Many of the folk of Tarth, highborn and low alike, claim descent from a legendary hero, Ser Galladon of Morne, who was said to wield a sword called the Just Maid given to him by the Seven themselves. Given the role that the Just Maid plays in Ser Galladon’s tale, Maester Hubert, in his Kin of the Stag, has suggested that Galladon of Morne was no rude warrior of the Age of Heroes turned into a knight by singers a thousand years later, but an actual historic figure of more recent times. Hubert also notes that Morne was a royal seat of petty kings on the eastern coast of Tarth until the Storm Kings made them submit, but that its ruins indicate that the site was made by Andals, not First Men.
The fiercest fighters in the stormlands, and perhaps in all of Westeros, are undoubtedly the men of the marches, who are said to be born with sword in hand and oft boast of learning to fight even before they learn to walk. Theirs is the task of protecting the realm of the Storm Kings from the ancient enemies to the west and, especially, the south.

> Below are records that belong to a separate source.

Lemma guarded_isolated r k now ck c s :
  guard_of r = Some (now, ck, c) → 0 <= now → shares_indexed s → new_share r s →
  (∀ a, authMiddleware now ck s = Some a → au_id a ≠ k) → apart k now (run_all (meanwhile r)) s (handle r s).1.
Proof.
  intros Hg Hn Hs Hid Ha. destruct r; try discriminate Hg; cbn [guard_of] in Hg; injection Hg as -> -> ->; cbn [handle meanwhile new_share] in *;
    first [by apply isolated_share | by apply isolated_revoke | revert s Hs Hid Ha; intros s _ _; revert s;
      match goal with |- ∀ s, _ → apart ?k ?now ?d s (?m s).1 => change (isolated k now d ck m) end; iso_route].
Qed.
End isolation.

(** * What the account machine gives the server *)

Section revocation.
Context {S : Type} {HS : StateStore S} {SH : ServerHash} {SP : ServerPassword} {TG : TotpGenerator} {JW : Jwe}
        {JL : JweLaws} {JC : JsCase} {SE : ServerEnv}.
Implicit Types s : Server S.

(** The server before the first registration. *)
Definition fresh_server (st : S) : Server S := mkServer [] ∅ st ∅ ∅ ∅ ∅ ∅ [] [] ∅ ∅.

Lemma fresh_ok plain st : accounts_ok plain (accounts_of (fresh_server st)).
Proof. split; cbn; [constructor|constructor|apply map_Forall_empty]. Qed.

(** Sequences of requests lead to well-formed accounts. *)
Lemma run_all_ok rs st : accounts_ok (forallb no_enforce rs) (accounts_of (run_all rs (fresh_server st))).
Proof.
  eapply asteps_ok; [|apply fresh_ok]. apply (run_all_refines (λ j, j ∈ concat (map draws rs))); [intros j Hj; exact Hj|done].
Qed.

(** What an accepted cookie says. *)
Lemma auth_inv now tok s a :
  authMiddleware now (Some tok) s = Some a → ∃ e, jwe_open now tok = Some (au_id a, au_jti a, e).
Proof.
  unfold authMiddleware. cbn. destruct (str_empty tok); [done|]. destruct (jwe_open now tok) as [[[sub jti] e]|]; [|done].
  cbn. destruct (find_id sub s) as [u|] eqn:Eu; [|done]. cbn. destruct (existsb _ _); [|done]. intros [= <-]. cbn.
  apply find_id_id in Eu as [-> _]. by exists e.
Qed.
(* ===== verification/Sharing.v ===== *)
(** * Sharing a credential ([web/src/components/ShareModal.tsx],
      [web/src/pages/ShareView.tsx], [web/src/pages/Settings/SharesModal.tsx])

    The dialog that makes a link, the page that opens it and the list of links, over the
    routes of the server ([VaultRoutes]) through [apiFetch].  A credential is the object it
    is in the program, since all of it is sent. *)
From S2P Require Import Prelude JsRuntime JsText Base64 Json JsonSpec FileCrypto StateStore RateLimiter ServerState ServerLogic LoginRoute AccountRoutes LoginSpec VaultRoutes ReimportSpec ClientApi JsDyn JsObject ServerToy AccountClaims.

(** ** [encodeURIComponent] and [decodeURIComponent] *)

Definition is_unreserved (c : Z) : bool :=
  is_digit c || is_upper c || is_lower c || existsb (Z.eqb c) (js "-_.!~*'()").

Definition hex_upper (n : Z) : Z := if n <? 10 then 48 + n else 55 + n.
Definition percent (b : Z) : jsstr := [37; hex_upper (b / 16); hex_upper (b mod 16)].

Definition encode_scalar (c : Z) : jsstr :=
  if is_unreserved c then [c] else concat (map percent (utf8_scalar c)).

(** [None]: it throws on an unpaired surrogate. *)
Definition encodeURIComponent (s : jsstr) : option jsstr :=
  if well_formed s then Some (concat (map encode_scalar (to_scalars s))) else None.

Definition hex_value (c : Z) : option Z :=
  if is_digit c then Some (c - 48)
  else if (65 <=? c) && (c <=? 70) then Some (c - 55)
  else if (97 <=? c) && (c <=? 102) then Some (c - 87) else None.

(** The byte of a triple [%XY] at the start, and the rest. *)
Definition octet (s : jsstr) : option (Z * jsstr) :=
  match s with
  | p :: a :: b :: s' => if p =? 37 then x ← hex_value a; y ← hex_value b; Some (16 * x + y, s') else None
  | _ => None
  end.

(** [n] further bytes of a sequence. *)
Fixpoint continuation (n : nat) (s : jsstr) : option (bytes * jsstr) :=
  match n with
  | O => Some ([], s)
  | S n => '(b, s') ← octet s;
           if (128 <=? b) && (b <? 192) then '(bs, s'') ← continuation n s'; Some (b :: bs, s'') else None
  end.

Definition sequence_length (b : Z) : option nat :=
  if b <? 128 then Some 0%nat
  else if (192 <=? b) && (b <? 224) then Some 1%nat
  else if (224 <=? b) && (b <? 240) then Some 2%nat
  else if (240 <=? b) && (b <? 248) then Some 3%nat else None.
#[export] Instance user_equivalence : Equivalence (≡@{User}).
Proof.
  split.
  - intros a. by repeat split.
  - intros a b (? & ? & ? & ? & ? & ? & ? & ? & ? & ? & ?). by repeat split.
  - intros a b c (? & ? & ? & ? & ? & ? & ? & ? & ? & ? & Hab) (? & ? & ? & ? & ? & ? & ? & ? & ? & ? & Hbc).
    repeat split; try congruence. by rewrite Hab.
Qed.

#[export] Instance upd_equiv : Equiv upd := λ a b,
  match a, b with
  | Changed u, Changed v => u ≡ v
  | Unchanged, Unchanged => True
  | Threw e, Threw f => e = f
  | _, _ => False
  end.

(** ** The abstract repository *)

Record Repo := mkRepo { a_users : gmap jsstr User; a_res : gmap (jsstr * jsstr) json }.

Definition empty_repo : Repo := mkRepo ∅ ∅.

Inductive op :=
| FindId (id : jsstr) | FindEmail (h : jsstr) | Insert (u : User) | Update (id : jsstr) (fn : User → upd) | DeleteUser (id : jsstr)
| GetRes (uid name : jsstr) | SetRes (uid name : jsstr) (v : json) | DeleteRes (uid name : jsstr) | DeleteData (uid : jsstr)
| Evict (id : jsstr).

Inductive answer :=
| AUser (o : option User) | AId (id : jsstr) | AWritten (o : option bool) | AValue (v : json) | ADone | AErr (e : PgErr).

#[export] Instance answer_equiv : Equiv answer := λ a b,
  match a, b with
  | AUser u, AUser v => u ≡ v
  | AValue v, AValue w => v ≡ w
  | AId _, AId _ | AWritten _, AWritten _ | ADone, ADone | AErr _, AErr _ => a = b
  | _, _ => False
  end.

Section abstract.
Context `{Kms}.

(** The user a new row stands for. *)
Definition stored (e : Env) (u : User) (w : bytes) (k : jsstr) : User :=
  mkUser (u_id u) (u_emailHash u) (u_passwordHash u) (Some w) (Some k) (Some (js "kms")) (Some None)
    (Some (default None (u_cryptoSalt u))) (Some (js "active")) (Some (e_now e)) (u_flex u).

(** What an update keeps of the old user [u] and takes of the new one. *)
Definition rewritten (u u' : User) (wm : jsstr) : User :=
  mkUser (u_id u) (u_emailHash u) (u_passwordHash u') (u_wrappedDek u) (u_kmsKeyId u) (Some wm)
    (Some (default None (u_pwWrapSalt u'))) (Some (default None (u_cryptoSalt u'))) (Some (default (js "active") (u_status u')))
    (u_createdAt u) (u_flex u').

Definition user_by_email (h : jsstr) (us : gmap jsstr User) : option (jsstr * User) :=
  List.find (λ kv, str_eqb h (u_emailHash kv.2)) (map_to_list us).

Definition drop_user (id : jsstr) (a : Repo) : Repo :=
  mkRepo (delete id (a_users a)) (filter (λ kv, kv.1.1 ≠ id) (a_res a)).
Lemma step_insert u : plain_user u → u_id u ∉ seen → step_ok seen n (CInsert u) e e' f s.
Proof.
  intros Hpl Hfr. unfold step_ok. cbn [dual call_ids Datatypes.app]. unfold rep, dual_write. cbn [r_insertUser file_repository fst snd].
  destruct (existsb _ _) eqn:Ex; cbn [fst snd].
  - exists a. split; [eapply rel_mono; [exact R|set_solver]|]. eapply mirrors_mono; [exact M|set_solver].
  - assert (R' := served_op n seen s a e' (Insert u) Hup (proj1 Hpl) Hn ltac:(apply Forall_cons; split; [done|constructor]) R).
    destruct (Hup) as (_ & _ & [[w k] Hw]). cbn [repo_do] in R'. destruct (mi_seen _ _ _ M _ Hfr) as [Hnone _].
    assert (Hu := mi_users _ _ _ M (u_id u)). rewrite Hnone in Hu. destruct (a_users a !! u_id u) eqn:Ea; [done|].
    rewrite (bool_decide_false (is_Some (None : option User))) in R' by (by intros []). cbn [orb] in R'.
    assert (He : user_by_email (u_emailHash u) (a_users a) = None).
    { unfold user_by_email. destruct (List.find _ _) as [[id v]|] eqn:Ef; [|done]. exfalso. apply find_some in Ef as [Hi Hp].
      apply list_elem_of_In, elem_of_map_to_list in Hi. cbn in Hp. apply str_eqb_eq in Hp. assert (Hv := mi_users _ _ _ M id).
      rewrite Hi in Hv. destruct (user_of id f) as [u0|] eqn:Eu; [|done]. apply user_of_In in Eu as [Hin _].
      destruct Hv as (_ & Hem & _). apply not_true_iff_false in Ex. apply Ex. apply existsb_exists. exists u0.
      rewrite <- list_elem_of_In. split; [done|]. apply str_eqb_eq. congruence. }
    rewrite He in R'. rewrite (bool_decide_false (is_Some (None : option (jsstr * User)))) in R' by (by intros []).
    rewrite Hw in R'. cbn [fst] in R'. eexists. split; [exact R'|]. by apply mirrors_insert.
Qed.
Lemma kernel_untouched_before_init_witness :
  kernel (the_host (run (SLIInterpreter:=nat) sample_constants
                      [OName; OCommandstring; OName]
                      (load (Host [] ["iaf_cond_alpha"])))) =
    ["iaf_cond_alpha"].
Proof.
  apply (kernel_untouched_before_init nat _ _ list_host sample_constants
           (Host [] ["iaf_cond_alpha"]) [OName; OCommandstring; OName]).
  repeat constructor.
Defined.


(** ** The include guard *)

Section Guard.

Variable host : host_headers.

(** Host headers do not undefine the guard macro of this header. *)
Hypothesis host_keeps_guard :
  ∀ f t, IAF_COND_DECO2014MODULE_H ∈ macros t →
         IAF_COND_DECO2014MODULE_H ∈ macros (host f t).

Lemma include_skipped t :
  IAF_COND_DECO2014MODULE_H ∈ macros t → include_file host header t = t.
Proof.
  intros Hin. unfold include_file, pp_lines, header. cbn.
  rewrite bool_decide_eq_false_2; [done|]. by intros Hnot.
Qed.

Lemma include_defines_guard t :
  IAF_COND_DECO2014MODULE_H ∈ macros (include_file host header t).
Proof.
  destruct (decide (IAF_COND_DECO2014MODULE_H ∈ macros t)) as [Hin|Hout].
  - by rewrite include_skipped.
  - unfold include_file, pp_lines, header. cbn.
    rewrite bool_decide_eq_true_2; [|done]. cbn.
    do 2 apply host_keeps_guard. cbn. set_solver.
Qed.

Lemma include_twice t :
  include_file host header (include_file host header t) =
    include_file host header t.
Proof. apply include_skipped, include_defines_guard. Qed.

End Guard.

The castles of the Dornish Marches are among the strongest of the realm, and for good reason, for seldom has a generation passed when they have not faced some new attack. They were established to create a bulwark against incursions from the Dornish and the Kings of the Reach. The Marcher lords are duly proud of their history as key defenders of the realm of the Storm Kings, and many are the ballads and tales of their valor.
Among the sternest of the Marcher seats are Stonehelm, the ancient seat of House Swann, with its watchtowers of black and white stone, which stands above the waters of the river Slayne with its rapids, pools, and waterfalls; Blackhaven, home to House Dondarrion, with its forbidding black basalt walls and bottomless dry moat; and Nightsong of the Singing Towers, where House Caron has held sway for many centuries. Though styled as lords of the marches, the Carons hold no dominion over the other Marcher lords; they count themselves the oldest of the Marcher houses, however (a claim the Swanns dispute), and have always been prominent in leading the defense of the stormlands.
Famous for their warriors and singers alike, House Caron has a storied history that stretches back to the Age of Heroes. The Carons are wont to say that the nightingales of their house have been seen on a thousand battlefields, and the histories show that Nightsong has been besieged no less than thirty-seven times in the last thousand years.
Evenfall Hall on Tarth. (illustration credit 147)
As the marches are famed for their strong castles and their ballads, the rainwood is known for its rain, its silences, and a wealth in fur and wood and amber. Here the trees rule, it is said, and the castles oft seem as if they have grown from the earth instead of being built. But the knights and lords of the rainwood have roots as deep as the trees that shelter them, and have oft proved themselves steadfast in battle, strong and stubborn and immovable.